As a result of a visit to the bitumen refinery and discussing the future vision of bitumen quality and the certainty of its supply, the following memo was formulated to describe the possibilities for improving bitumen by adding RheoFalt HP-AM. The use of a high percentage of recycled asphalt is becoming more common. The technologies are more advanced, the regulations less strict, and the demand for sustainable products continues to increase. Especially in Western Europe, various incentive measures continuously increase the need to maintain the required quality level while adding limited quantities of bitumen to a mixture. In the current environment, which stimulates the option of complete recycling, lots of research has been carried out in the past decade. As of last year, the restriction of Reclaimed Asphalt Pavement (RAP) usage to about 50% in the bottom and intermediate layers is being abandoned and expanded to an average of 80% with the possibility of up to 100% recycling.

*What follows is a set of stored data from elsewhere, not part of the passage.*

(* ===== verification/Memory.v ===== *)
(** * Byte-addressed memory

    The memory of the programs that build data structures behind pointers: a
    finite map from mapped addresses to bytes.  An access to an address that
    is not mapped faults.  Multi-byte values are little-endian, as on x86. *)

From S2P Require Import Prelude.
Open Scope Z_scope.

Abbreviation mem := (gmap Z Z).

Definition load8 (m : mem) (a : Z) : cres Z :=
  match m !! a with Some b => Ok b | None => Fault OutOfBounds end.

Definition store8 (m : mem) (a v : Z) : cres mem :=
  match m !! a with Some _ => Ok (<[a := u8 v]> m) | None => Fault OutOfBounds end.

(** [n] bytes from address [a], the lowest first. *)
Fixpoint load_le (n : nat) (m : mem) (a : Z) : cres Z :=
  match n with
  | O => Ok 0
  | S n' => b ← load8 m a; r ← load_le n' m (a + 1); Ok (b + 256 * r)
  end.

Fixpoint store_le (n : nat) (m : mem) (a v : Z) : cres mem :=
  match n with
  | O => Ok m
  | S n' => m ← store8 m a (v mod 256); store_le n' m (a + 1) (v / 256)
  end.

Definition load16 := load_le 2.
Definition load32 := load_le 4.
Definition load64 := load_le 8.
Definition store16 (m : mem) (a v : Z) := store_le 2 m a (u16 v).
Definition store32 (m : mem) (a v : Z) := store_le 4 m a (u32 v).
Definition store64 (m : mem) (a v : Z) := store_le 8 m a (u64 v).

(** The characters of the string at [a], without its terminator; [fuel]
    bounds its length. *)
Fixpoint load_string (fuel : nat) (m : mem) (a : Z) : cres text :=
  match fuel with
  | O => Fault OutOfFuel
  | S f =>
    b ← load8 m a;
    if b =? 0 then Ok [] else s ← load_string f m (a + 1); Ok (swrap 8 b :: s)
  end.

(** ** Regions *)

Definition mapped (m : mem) (lo hi : Z) : Prop := forall a, lo <= a < hi -> is_Some (m !! a).
(** [m'] differs from [m] at most within [lo, hi). *)
Definition only_changes (m m' : mem) (lo hi : Z) : Prop :=
  dom m' = dom m /\ forall a, ~ (lo <= a < hi) -> m' !! a = m !! a.
(** The two memories hold the same bytes in [lo, hi). *)
Definition agree (m m' : mem) (lo hi : Z) : Prop := forall a, lo <= a < hi -> m !! a = m' !! a.

Lemma only_changes_refl m lo hi : only_changes m m lo hi.
Proof. by split. Qed.

Lemma only_changes_trans m1 m2 m3 lo hi :
  only_changes m1 m2 lo hi -> only_changes m2 m3 lo hi -> only_changes m1 m3 lo hi.
Proof.
  intros [Hd1 H1] [Hd2 H2]. split; [congruence|]. intros a Ha.
  by rewrite H2, H1 by done.
Qed.

Lemma only_changes_mono m m' lo hi lo' hi' :
  only_changes m m' lo hi -> lo' <= lo -> hi <= hi' -> only_changes m m' lo' hi'.
Proof. intros [Hd H] ??. split; [done|]. intros a Ha. apply H. lia. Qed.

Lemma only_changes_agree m m' lo hi a b :
  only_changes m m' lo hi -> b <= lo \/ hi <= a -> agree m m' a b.
Proof. intros [_ H] ? x Hx. symmetry. apply H. lia. Qed.

Lemma mapped_only_changes m m' lo hi a b :
  only_changes m m' lo hi -> mapped m a b -> mapped m' a b.
Proof.
  intros [Hd _] Hm x Hx. apply elem_of_dom. rewrite Hd. apply elem_of_dom. by apply Hm.
Qed.

Lemma mapped_mono m a b a' b' : mapped m a b -> a <= a' -> b' <= b -> mapped m a' b'.
Proof. intros Hm ?? x ?. apply Hm. lia. Qed.

Lemma agree_sym m m' a b : agree m m' a b -> agree m' m a b.
Proof. intros H x Hx. symmetry. by apply H. Qed.

Lemma agree_trans m1 m2 m3 a b : agree m1 m2 a b -> agree m2 m3 a b -> agree m1 m3 a b.
Proof. intros H1 H2 x Hx. by rewrite H1, H2. Qed.

Lemma agree_mono m m' a b a' b' : agree m m' a b -> a <= a' -> b' <= b -> agree m m' a' b'.
Proof. intros H ?? x ?. apply H. lia. Qed.

Create HintDb memory discriminated.
#[export] Hint Resolve only_changes_refl : memory.

(** ** Loads and stores *)

Lemma store8_changes m a v m' : store8 m a v = Ok m' -> only_changes m m' a (a + 1).
Proof.
  unfold store8. destruct (m !! a) eqn:Ha; intros [= <-]. split.
  - rewrite dom_insert_lookup_L; [done|by eexists].
  - intros x Hx. rewrite lookup_insert_ne; [done|lia].
Qed.

Lemma store8_ok m a v : is_Some (m !! a) -> store8 m a v = Ok (<[a := u8 v]> m).
Proof. intros [b Hb]. unfold store8. by rewrite Hb. Qed.

Lemma store_le_changes n m a v m' :
  store_le n m a v = Ok m' -> only_changes m m' a (a + Z.of_nat n).
Proof.
  revert m a v. induction n as [|n IH]; intros m a v Hs; simplify_eq/=; [auto with memory|].
  cres_inv Hs. apply store8_changes in Hstep. apply IH in Hs.
  eapply only_changes_trans; eapply only_changes_mono; try done; lia.
Qed.

Lemma store_le_ok n m a v :
  mapped m a (a + Z.of_nat n) -> exists m', store_le n m a v = Ok m'.
Proof.
  revert m a v. induction n as [|n IH]; intros m a v Hm; [by eexists|].
  cbn [store_le]. pose proof (store8_ok m a (v mod 256) ltac:(apply Hm; lia)) as Hs.
  rewrite Hs. cbn [mbind cres_bind]. apply IH.
  eapply mapped_mono; [by eapply mapped_only_changes, Hm; apply store8_changes in Hs|lia|lia].
Qed.

Lemma load_le_agree n m m' a :
  agree m m' a (a + Z.of_nat n) -> load_le n m a = load_le n m' a.
Proof.
  revert a. induction n as [|n IH]; intros a H; [done|]. cbn [load_le].
  unfold load8. rewrite H by lia. destruct (m' !! a); [|done]. cbn [mbind cres_bind].
  rewrite IH; [done|]. eapply agree_mono; [done|lia|lia].
Qed.

Lemma load_store_le n m m' a v :
  store_le n m a v = Ok m' -> 0 <= v < 256 ^ Z.of_nat n -> load_le n m' a = Ok v.
Proof.
  revert m a v. induction n as [|n IH]; intros m a v Hs Hv.
  { simpl in Hv. assert (v = 0) as -> by lia. by simplify_eq/=. }
  cbn [store_le load_le] in *. cres_inv Hs. unfold store8 in Hstep.
  destruct (m !! a) as [b|] eqn:Hb; simplify_eq.
  rewrite Nat2Z.inj_succ, Z.pow_succ_r in Hv by lia.
  pose proof (Z.div_mod v 256 ltac:(lia)). pose proof (Z.mod_pos_bound v 256 ltac:(lia)).
  pose proof (store_le_changes _ _ _ _ _ Hs) as [_ Hc].
  unfold load8. rewrite Hc, lookup_insert_eq by lia. cbn [mbind cres_bind].
  erewrite IH; [|done|split; [apply Z.div_pos; lia|apply Z.div_lt_upper_bound; lia]].
  cbn [mbind cres_bind]. rewrite wrap_small by (change (2 ^ 8) with 256; lia). f_equal. lia.
Qed.

Lemma load_string_agree fuel m m' a s :
  load_string fuel m a = Ok s -> agree m m' a (a + Z.of_nat (length s) + 1) ->
  load_string fuel m' a = Ok s.
Proof.
  revert a s. induction fuel as [|f IH]; intros a s Hs Hag; [done|].
  cbn [load_string] in *. cres_inv Hs. unfold load8 in *.
  destruct (m !! a) as [b|] eqn:Hb; simplify_eq.
  rewrite <- Hag, Hb by lia. cbn [mbind cres_bind].
  destruct (a0 =? 0); [done|]. cres_inv Hs. simplify_eq. simpl in Hag.
  rewrite (IH (a + 1) a1); [done|done|]. eapply agree_mono; [done|lia|lia].
Qed.

(** ** Zeroed memory, for concrete runs *)

Fixpoint blank (a : Z) (n : nat) : mem :=
  match n with O => ∅ | S n' => <[a := 0]> (blank (a + 1) n') end.

Lemma blank_mapped a n : mapped (blank a n) a (a + Z.of_nat n).
Proof.
  revert a. induction n as [|n IH]; intros a x Hx; [lia|]. cbn [blank].
  destruct (decide (x = a)) as [->|]; [rewrite lookup_insert_eq; by eexists|].
  rewrite lookup_insert_ne by done. apply IH. lia.
Qed.
(* ===== verification/Operations.v ===== *)
(** * Default operations: [lib.c]

    A brick's operation table has an entry for every opcode.  Where the brick
    implements nothing, the generated table points to a default of [lib.c]:
    elementary operations complain, combined operations are composed from
    elementary ones through the same table, so a brick that overrides one of
    them changes what the others do. *)

From S2P Require Import Prelude.
From S2P Require Import Common.
Open Scope Z_scope.

Section defaults.
Context {W : Type}.
Implicit Types (ops : optable W) (a : args) (param : text) (w : world W).

(** [printf] *)
Definition print (s : string) w : world W :=
  World (console w ++ [s]) (brick w).

(** The name of an operation as the macros paste it. *)
Definition bare_name (op : op_t) : string :=
  match op with
  | opcode_output_init => "output_init"
  | opcode_trans => "trans" | opcode_wait => "wait"
  | opcode_get => "get" | opcode_put => "put"
  | opcode_lock => "lock" | opcode_unlock => "unlock"
  | opcode_gadr => "gadr" | opcode_padr => "padr"
  | opcode_create => "create" | opcode_delete => "delete" | opcode_move => "move"
  | opcode_instbrick => "instbrick" | opcode_deinstbrick => "deinstbrick"
  | opcode_instconn => "instconn" | opcode_deinstconn => "deinstconn"
  | opcode_connect => "connect" | opcode_disconnect => "disconnect"
  | opcode_getconn => "getconn" | opcode_findconn => "findconn"
  | opcode_transwait => "transwait" | opcode_gettranswait => "gettranswait"
  | opcode_transwaitput => "transwaitput" | opcode_putwait => "putwait"
  | opcode_createget => "createget" | opcode_gadrcreate => "gadrcreate"
  | opcode_gadrcreateget => "gadrcreateget"
  | opcode_gadrgettranswait => "gadrgettranswait"
  | opcode_putpadr => "putpadr" | opcode_putdelete => "putdelete"
  | opcode_deletepadr => "deletepadr" | opcode_putdeletepadr => "putdeletepadr"
  | opcode_gadrtranswaitdeletepadr => "gadrtranswaitdeletepadr"
  | opcode_gadrcreatetranswaitpadr => "gadrcreatetranswaitpadr"
  | opcode_output_max => "bad_output_max"
  | opcode_input_init => "input_init" | opcode_retract => "retract"
  | opcode_input_max => "bad_input_max"
  | opcode_brick_init => "brick_init" | opcode_brick_max => "bad_brick_max"
  end.

Definition UNINITIALIZED (op : op_t) : operation W := fun a param w =>
  (a, print (String.append "operation "
        (String.append (bare_name op) " called at stateless phase")) w).

Definition MISSING (op : op_t) : operation W := fun a param w =>
  (a, print (String.append "operation "
        (String.append (bare_name op) " not implemented")) w).

Definition OPTIONAL : operation W := fun a param w =>
  (a <| success := false |>, w).

Definition UNUSED : operation W := fun a param w =>
  (a <| success := true |>, w).

(** ** Combined operations *)

Definition missing__transwait ops : operation W := fun a param w =>
  let '(a, w) := call ops opcode_trans (a <| op_code := opcode_trans |>) param w in
  if negb (success a) then (a, w) else
  let a := a <| success := false |> <| action := action_wait |>
             <| op_code := opcode_wait |> in
  call ops opcode_wait a param w.

Definition missing__gettranswait ops : operation W := fun a param w =>
  let '(a, w) := call ops opcode_get (a <| op_code := opcode_get |>) param w in
  if negb (success a) then (a, w) else
  if version_code (version a) <? version_code vers_newest then
    let a := a <| success := false |> <| direction := direct_read |>
               <| op_code := opcode_transwait |> in
    let '(a, w) := call ops opcode_transwait a param w in
    if negb (success a) then
      let '(a, w) := call ops opcode_put (a <| prio := prio_none |>) param w in
      (a <| success := false |>, w)
    else (a, w)
  else (a, w).

Definition missing__transwaitput ops : operation W := fun a param w =>
  let a := a <| direction := direct_write |> <| op_code := opcode_transwait |> in
  let '(a, w) := call ops opcode_transwait a param w in
  let res := success a in
  let a := a <| success := false |> <| op_code := opcode_put |> in
  let '(a, w) := call ops opcode_put a param w in
  (a <| success := success a && res |>, w).

Definition missing__putwait ops : operation W := fun a param w =>
  let '(a, w) := call ops opcode_put (a <| op_code := opcode_put |>) param w in
  if negb (success a) then (a, w) else
  call ops opcode_wait (a <| op_code := opcode_wait |>) param w.

Definition missing__createget ops : operation W := fun a param w =>
  let '(a, w) := call ops opcode_create (a <| op_code := opcode_create |>) param w in
  if negb (success a) then (a, w) else
  let a := a <| success := false |> <| forwrite := true |>
             <| op_code := opcode_get |> in
  call ops opcode_get a param w.

Definition missing__gadrcreate ops : operation W := fun a param w =>
  let a := a <| reader := false |> <| op_code := opcode_gadr |> in
  let '(a, w) := call ops opcode_gadr a param w in
  if negb (success a) then (a, w) else
  let a := a <| success := false |> <| op_code := opcode_create |> in
  call ops opcode_create a param w.

Definition missing__gadrcreateget ops : operation W := fun a param w =>
  let a := a <| reader := false |> <| op_code := opcode_gadr |> in
  let '(a, w) := call ops opcode_gadr a param w in
  if negb (success a) then (a, w) else
  let a := a <| success := false |> <| op_code := opcode_createget |> in
  call ops opcode_createget a param w.

Definition missing__gadrgettranswait ops : operation W := fun a param w =>
  let a := a <| reader := true |> <| op_code := opcode_gadr |> in
  let '(a, w) := call ops opcode_gadr a param w in
  if negb (success a) then (a, w) else
  let a := a <| success := false |> <| op_code := opcode_gettranswait |> in
  call ops opcode_gettranswait a param w.

Definition missing__putpadr ops : operation W := fun a param w =>
  let a := a <| prio := prio_background |> <| op_code := opcode_put |> in
  let '(a, w) := call ops opcode_put a param w in
  if negb (success a) then (a, w) else
  let a := a <| success := false |> <| reader := false |>
             <| op_code := opcode_padr |> in
  call ops opcode_padr a param w.
Lemma candidates_step t c u :
  terminated t = true -> trim t = c :: u ->
  head (omap candidate (line_starts true t)) =
  (if c =? NUL then None else
   match line_keyword search 0 (c :: u) with
   | Some r => Some r
   | None => head (omap candidate (line_starts true (next_line (c :: u))))
   end).
Proof.
  intros Ht Htrim. destruct (terminated_nonempty t Ht) as (x & t' & ->).
  assert (candidate (x :: t') = line_keyword search 0 (c :: u)) as Hc
    by (unfold candidate; by rewrite Htrim).
  destruct (decide (x = NUL)) as [->|Hx].
  { cbn in Htrim. injection Htrim as <- <-. cbn [line_starts]. rewrite Z.eqb_refl. simpl.
    by rewrite candidate_end. }
  rewrite (line_starts_step candidate x t') by auto using candidate_end.
  rewrite Hc, <- (next_line_trim (x :: t')), Htrim.
  destruct (Z.eqb_spec c NUL) as [->|]; [|by destruct (line_keyword _ _ _)].
  rewrite line_keyword_end by done. cbn [next_line]. rewrite Z.eqb_refl.
  cbn [line_starts]. rewrite Z.eqb_refl. simpl. by rewrite candidate_end.
Qed.
Lemma scan_command_run n c t : scan_command (replicate n SP ++ keyword_of c ++ t) =
  (u ← skip_blanks t; Ok (code_of c, u)).
Proof.
  unfold scan_command, scan_multi. cbn [scan_multi_loop].
  destruct (keyword_head c t) as (x & u & Heq & Hx & H0). rewrite Heq, skip_blanks_run by done.
  cbn [mbind cres_bind deref]. rewrite (proj2 (Z.eqb_neq x NUL)) by done. rewrite <- Heq, match_at_keyword.
  destruct (skip_blanks t); done.
Qed.

Lemma scan_command_end : scan_command [NUL] = Ok (-1, [NUL]).
Proof. done. Qed.

Lemma scan_line n c tail t : scan_command (replicate n SP ++ show c tail ++ t) =
  (u ← skip_blanks (after_keyword c tail ++ t); Ok (code_of c, u)).
Proof. by rewrite show_keyword, <- app_assoc, scan_command_run. Qed.

Lemma script_cons b x l : script b (x :: l) = replicate (indent x) SP ++ show (cmd x) (tail x) ++ line_end b l.
Proof. done. Qed.

Lemma no_b_param b l fuel : Forall (fun x => line_ok x = true) l ->
  forallb (fun y => negb (has_param y)) l = true -> (length l < fuel)%nat ->
  scan_single_loop fuel (script b l) (cstr "b_param") 7 = Ok None.
Proof.
  intros Hl. revert fuel. induction Hl as [|x l Hx Hl IH]; intros [|fuel] Hp Hf; cbn [length] in Hf; try lia; [done|].
  cbn [forallb] in Hp. apply andb_prop in Hp as [Hpx%negb_true_iff Hp].
  rewrite script_cons. cbn [scan_single_loop].
  pose proof (show_plain x Hx Hpx) as Hplain.
  assert (exists r, strncmp (show (cmd x) (tail x) ++ line_end b l) (cstr "b_param") 7 = Ok r /\ (r =? 0) = false) as (r & Hr & Hr0).
  { rewrite show_keyword, <- app_assoc. destruct (cmd x) as [nm p|nm|op nm|[] op c|[] c|c ts|c]; by eexists. }
  assert (exists y u, show (cmd x) (tail x) ++ line_end b l = y :: u /\ y <> SP /\ y <> NUL) as (y & u & Heq & Hy & Hy0).
  { rewrite show_keyword, <- app_assoc. apply keyword_head. }
  rewrite Heq, skip_blanks_run, <- Heq by done. cbn [mbind cres_bind].
  rewrite Heq at 1. cbn [deref mbind cres_bind]. rewrite (proj2 (Z.eqb_neq y NUL)), Hr by done. cbn [mbind cres_bind]. rewrite Hr0.
  rewrite skip_line_plain, skip_line_end by done. cbn [mbind cres_bind]. apply IH; [done|lia].
Qed.

Lemma keyword_word c t : exists x u, keyword_of c ++ t = x :: u /\ isspace x = false.
Proof. destruct c as [nm p|nm|op nm|[] op c|[] c|c ts|c]; by do 2 eexists. Qed.

(** The end of a list of targets *)
Lemma skip_space_run n c t : isspace c = false -> skip_space (replicate n SP ++ c :: t) = Ok (c :: t).
Proof.
  intros Hc. induction n as [|n IH]; cbn [replicate app skip_space]; [by rewrite Hc|].
  change (isspace SP) with true. cbn. exact IH.
Qed.

Lemma sscanf_llx_space t u : skip_space t = skip_space u -> sscanf_llx t = sscanf_llx u.
Proof. unfold sscanf_llx. by intros ->. Qed.

Lemma scan_end b l conn : Forall (fun x => line_ok x = true) l ->
  scan_connstraddr (line_end b l) conn = Ok (false, line_end b l, looked_at l conn).
Proof.
  intros Hl. pose proof (line_end_stops b l) as (x & u & Hx & Hid & _).
  assert (sscanf_llx (line_end b l) = Ok match l with [] => None | x :: _ =>
      match cmd x with InstBrick _ _ | DeinstBrick _ | OtherBrick _ _ => Some 0xb
      | Connect _ _ | Disconnect _ => Some 0xc | _ => None end end) as Hs.
  { unfold line_end. destruct l as [|x' l]; [by destruct b|].
    replace (b || negb (bool_decide (x' :: l = []))) with true by (by rewrite bool_decide_false, orb_true_r).
    rewrite script_cons, show_keyword, <- app_assoc. cbn [app].
    rewrite (sscanf_llx_space _ (keyword_of (cmd x') ++ after_keyword (cmd x') (tail x') ++ line_end b l)).
    - destruct (cmd x') as [nm p|nm|op nm|[] op c|[] c|c ts|c]; done.
    - cbn [skip_space]. change (isspace NL) with true. cbn iota.
      destruct (keyword_word (cmd x') (after_keyword (cmd x') (tail x') ++ line_end b l)) as (y & v & Hy & Hw).
      rewrite Hy, skip_space_run by done. cbn [skip_space]. by rewrite Hw. }
  assert (skip_blanks (line_end b l) = Ok (line_end b l) /\ scan_table (line_end b l) hex_table = Ok (0, line_end b l, line_end b l) /\
    (x =? ch ":") = false) as (H1 & H2 & H3).
  { unfold line_end in *. destruct (b || negb (bool_decide (l = []))) eqn:E; cbn [app] in *.
    - injection Hx as <- <-. done.
    - apply orb_false_iff in E as [_ E%negb_false_iff%bool_decide_eq_true]. subst l. injection Hx as <- <-. done. }
  unfold scan_connstraddr. rewrite H1. cbn [mbind cres_bind]. rewrite Hs. cbn [mbind cres_bind]. rewrite H2.
  cbn [mbind cres_bind snd]. rewrite Hx at 1. cbn [deref mbind cres_bind]. rewrite H3. cbn [negb].
  destruct l as [|x' l]; [done|]. cbn [looked_at]. destruct (cmd x'); done.
Qed.

(** ** Interpretation *)

Lemma set_name_length old nm size : length old = size -> (length nm < size)%nat -> length (set_name old nm) = size.
Proof. intros Ho Hn. unfold set_name. rewrite length_app. cbn [length]. rewrite length_drop. lia. Qed.

Lemma fill_length c cs : conn_ok cs = true -> length (conn_name c) = 8%nat -> length (conn_name (fill c cs)) = 8%nat.
Proof.
  unfold conn_ok. intros [Hn _]%andb_prop Hl. apply name_chars in Hn as (Hn & _). cbn [fill conn_name].
  apply set_name_length; [done|lia].
Qed.

Lemma scan_op_run op t : (op =? ch ":") || (op =? ch "+") || (op =? ch "-") || (op =? ch "/") = true ->
  scan_op (op :: ch "=" :: t) = Ok (op, t).
Proof. by intros [[[->%Z.eqb_eq| ->%Z.eqb_eq]%orb_prop| ->%Z.eqb_eq]%orb_prop| ->%Z.eqb_eq]%orb_prop. Qed.

Lemma tail_facts t b l : tail_ok t = true ->
  plain t /\ stops (t ++ line_end b l) /\ after_comma (t ++ line_end b l) = t ++ line_end b l.
Proof.
  unfold tail_ok. intros [Ht%line_chars_plain Hc]%andb_prop. split; [done|]. destruct t as [|c t]; cbn [app].
  - pose proof (line_end_stops b l) as Hs. split; [done|]. unfold line_end.
    destruct (b || negb (bool_decide (l = []))) eqn:E; [done|].
    apply orb_false_iff in E as [_ E%negb_false_iff%bool_decide_eq_true]. by subst.
  - apply andb_prop in Hc as [[H1%negb_true_iff H2%negb_true_iff%Z.eqb_neq]%andb_prop H3%negb_true_iff].
    split; [by apply stops_term|]. cbn [after_comma]. by rewrite H3.
Qed.

Lemma skip_line_tail t b l : plain t -> skip_line (t ++ line_end b l) = Ok (script b l).
Proof. intros Ht. by rewrite skip_line_plain, skip_line_end. Qed.

(** The parameter line of a brick, or none *)
Lemma scan_b_param_none t b l : plain t -> Forall (fun x => line_ok x = true) l ->
  forallb (fun y => negb (has_param y)) l = true ->
  scan_b_param (t ++ line_end b l) = Ok ([NUL], script b l).
Proof.
  intros Ht Hl Hp. unfold scan_b_param. rewrite skip_line_tail by done. cbn [mbind cres_bind].
  unfold scan_single. rewrite no_b_param; [done|done|done|].
  assert (forall l, (length l < length (script b l))%nat) as H; [|specialize (H l); lia].
  clear. induction l as [|x l IH]; [cbn; lia|]. rewrite script_cons, !length_app. cbn [length].
  rewrite show_keyword, length_app. assert (0 < length (keyword_of (cmd x)))%nat
    by (destruct (cmd x) as [nm p|nm|op nm|[] op c|[] c|c ts|c]; cbn; lia).
  unfold line_end. rewrite length_app. lia.
Qed.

Adapting the binding agents
In the past, asphalt mixtures were mostly based on normal (fresh/new) penetration of bitumen. In recent years, we have witnessed a decline in the use of new bitumen in asphalt. Most of the binding agent consists of recycled bitumen and is therefore aged.
Consequently, an increasingly reduced amount of new bitumen has to compensate for a growing amount of aged bitumen. Currently, this means that new bitumen requires a modification to guarantee this extra compensation. The ultimate goal is to ensure that the quality of the end product (the mix between old and new bitumen) minimally maintains the same characteristics as that of the bitumen that we have known for the past decades. After all, the risks and guarantees stated in the current construction documents have not decreased, but only increased.
Thanks to the use of an additive (rejuvenator) it is possible to restore ageing bitumen with new bitumen. The best solutions are often the most simple ones. Years of research have clearly demonstrated the connection between chemical and physical ageing. The polarity of the asphaltene and the possibility of constructing agglomerates is the main cause for the stiffening of bitumen in the long term. A clear difference in the amount of asphaltenes is noticeable when comparing old and new bitumen. This is logical, because – due to the ageing process – the polar high-molecular asphaltenes increase over time and the maltenes decrease. The contemporary bitumen often consists of an increased share of alphaltenes. All the more reason to examine how this agglomeration of the polar asphaltenes can be delayed or prevented. By now, the production of hundred thousands of tons of asphalt has demonstrated that RheoFalt HP-AM binds to the asphaltenes and subsequently, stabilises them.
This means that even though in principle bitumen has a higher share of asphaltene, the increase is far slower in the course of 20 years and therefore compensates for the accelerated decline of the mixture characteristics.
Apparently, when adding RheoFalt HP-AM, even a little bit, the polarity of the mixed share of asphaltenes decreases significantly.
Whereas in the past, aged bitumen with a high level of asphaltene was mixed with lighter components, it now turns out that managing the stabilisation of the polar share in the bitumen generates a much greater effect over time.
This science is new because until now, only the physical component of the asphaltenes was studied while the long-term behaviour of the asphaltenes was ignored. By isolating the polar asphaltenes, growth/agglomeration of asphaltenes can be inhibited and ultimately, scientists will be able to prolong its lifespan even further.
Below is a visual representation of what happens during the aging process with and without RheoFalt HP-AM.
First of all, the normal aging process:
The first figure shows the molecule structure of an asphaltene. Bitumen contains 15% to 25% of these asphaltene molecules. Due to their polar ends, they grow into each other. The second figure shows that asphaltenes are found in the malthene fraction (resin aromatics and hydrocarbons). These substances are not polar and that’s what gives bitumen its flexibility. Thanks to the malthene environment, the asphaltenes float along each other as it were (Figure 3). When bitumen ages (physical aging), the asphaltenes will grow together into big macro-molecules with a rigid behaviour (Figures 4 & 5). In the end, the share of asphaltenes can increase to 30% and more, which disturbs the balance between the flexibility of the malthenes and the rigidness of the asphaltenes. The rigidness of the asphaltenes begins to dominate and the bitumen looses its elasticity. As a result, the traffic load causes cracks and breakage.
The effect of RheoFalt HP-AM
Figure 6 shows the molecule structure of RheoFalt HP-AM. This structure is typical in aromatic resins and contains only a few free atoms that can bind. These ends (Figure 7) bind to the asphaltenes (Figure 8).